TASK DETAILS :: Your response should contain each line of the data that includes "reflexivity".

Saved entries ::
━━━

(** C30 ([page_pays_spread]): together the clients on the page have lost the spread on
    every unit they hold long and a fee of 0.05 a unit to each side of every trade:
    whatever was traded, at whatever prices, the page creates no profit out of
    nothing.  The profits are the doubles of the page, in units of 2^-56: rounding
    moves their sum by at most 2^39 / 20 of these units, 0.0000004, a client.  This
    is for the doubles, of which the text shows six digits, when the clearing
    publisher's sends succeed and 32 bits hold each client's position, cash, volume,
    value at the quoted prices ([exact], [fits_page]). *)
Theorem page_pays_spread (W : World) (PG : PageWorld) ts p d n y (st : WebData.t) :
  let fs := ts ≫= trade_fills in
  let q := WebData.quote_of d y in
  Forall trade_ok ts → Z.of_nat (length fs) < 2^32 → fits_page fs d → y ∈ WebData.page_symbols →
  Forall (exact ts y) (remove_dups (fi_client <$> fs)) →
  for_each fs publish ClearingPublisher.initial = (Ret tt, p) →
  ∃ s pg,
    for_each (ClearingPublisher.packets p) (λ pkt, ClearingClient.process (RecvPacket pkt)) ClearingClient.initial = (Ret tt, s) ∧
    WebData.jsonify_snapshot n d s st = (Ret pg, st) ∧
    let spread := (WebData.best_ask q - WebData.best_bid q) * open_interest ts (remove_dups (fi_client <$> fs)) y in
    let profits := sum_over WebData.pnl (filter (λ r, WebData.symbol r = y) (WebData.rows pg)) in
    Z.abs (20 * profits + WebData.one * (20 * spread + 2 * units_traded ts y))
      ≤ 2^39 * Z.of_nat (length (remove_dups (fi_client <$> fs))).
Proof.
  intros fs q Hok Hl Hfit Hy Hx Hrun.
  assert (Forall fill_ok fs) as Hf by (apply Forall_bind; eapply Forall_impl; [exact Hok|apply trade_fills_ok]).
  apply publish_fills_packets in Hrun; [|done|done|done]. rewrite Hrun.
  destruct (run_books_fills fs Hf Hl) as (s & Hs & Hb). set (cs := pg_walk n (ClearingClient.get_positions s)).
  pose proof (walk_clients n s fs Hb) as Hcs. fold cs in Hcs.
  exists s, (page_of fs d cs). split; [exact Hs|]. split; [by apply run_jsonify|].
  cbv zeta. rewrite page_of_symbol by done. fold q.
  assert (∀ g : Z → Z, sum_over g cs = sum_over g (remove_dups (fi_client <$> fs))) as Hperm by (intros; by apply sum_over_perm).
  rewrite sum_over_fmap, Hperm. apply pnl_together; [done|apply NoDup_remove_dups| |].
  - apply Forall_forall. intros f Hin. apply elem_of_remove_dups, list_elem_of_fmap. by exists f.
  - intros c Hc. split; [exact (proj1 (Forall_forall _ _) Hx c Hc)|].
    exact (proj1 (Forall_forall _ _) (proj1 (Forall_forall _ _) Hfit y Hy) c Hc).
Qed.
(** A client that catches the second symbol of one
    snapshot and the first symbol of the next takes both for one snapshot: the
    messages between the two are dropped for the symbol it has from the earlier
    one.  Here both snapshots are the writer's own and the live feed is
    complete, and the order that message 6 cancelled stays in the book for
    good. *)
Theorem torn_snapshot_loses_updates :
  ∃ p1 p2 p3 p4 s,
    SnapshotWriter.packets writer_5 = [p1; p2] ∧ SnapshotWriter.packets writer_6 = [p1; p2; p3; p4] ∧
    foldl apply_spec ∅ (payloads_5 ++ payloads_6) = ∅ ∧
    wait_for_snapshot (H := join_world live_4_to_7 [p2; p3]) 1 initial = (Ret tt, s) ∧
    last_md_seq_num s = 7 ∧ MDClient.get_best_bid 1 s = OrderBook.mkLevel 50 10 ∧
    ∃ s', wait_for_snapshot (H := join_world live_4_to_7 [p3; p4]) 1 initial = (Ret tt, s') ∧
      last_md_seq_num s' = 7 ∧ MDClient.get_best_bid 1 s' = OrderBook.mkLevel 0 0.
Proof.
  eexists _, _, _, _, _. split; [vm_compute; reflexivity|]. split; [vm_compute; reflexivity|]. split; [by_decide|].
  split; [vm_compute; reflexivity|]. split; [vm_compute; reflexivity|]. split; [vm_compute; reflexivity|].
  eexists. split; [vm_compute; reflexivity|]. split; vm_compute; reflexivity.
Qed.

Definition one_order : gmap Z open := {[200 := mk_open 1 md.SIDE.BUY 10 50 0]}.

(** A world that brings these turns. *)
Definition turns_world (ts : list turn) : FeedWorld := {|
  fw_live := λ n, match ts !! n with Some t => turn_live t | None => RecvWouldBlock end;
  fw_snapshot := λ n, match snapshot_answers ts !! n with Some r => r | None => RecvWouldBlock end;
  fw_leave := 0;
  fw_freed := λ o, o;
  fw_recover_on_drops := false;
  fw_fuel := 10;
|}.

(** Message 4 comes alone, then nothing, then the two packets of the snapshot
    with messages 5 and 6 and 7. *)
Definition joining_turns (p1 p2 : list byte) : list turn :=
  [LiveOnly [(4, 1, Heartbeat)]; Idle; Both [(5, 2, NewOrder 200 1 md.SIDE.BUY 10 50 0)] p1;
   Both [(6, 3, DeleteOrder 200); (7, 4, Heartbeat)] p2].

━━━

SOLUTION TO THIS EXERCISE ::
  eexists _, _, _, _, _. split; [vm_compute; reflexivity|]. split; [vm_compute; reflexivity|]. split; [by_decide|].
  split; [vm_compute; reflexivity|]. split; [vm_compute; reflexivity|]. split; [vm_compute; reflexivity|].
  eexists. split; [vm_compute; reflexivity|]. split; vm_compute; reflexivity.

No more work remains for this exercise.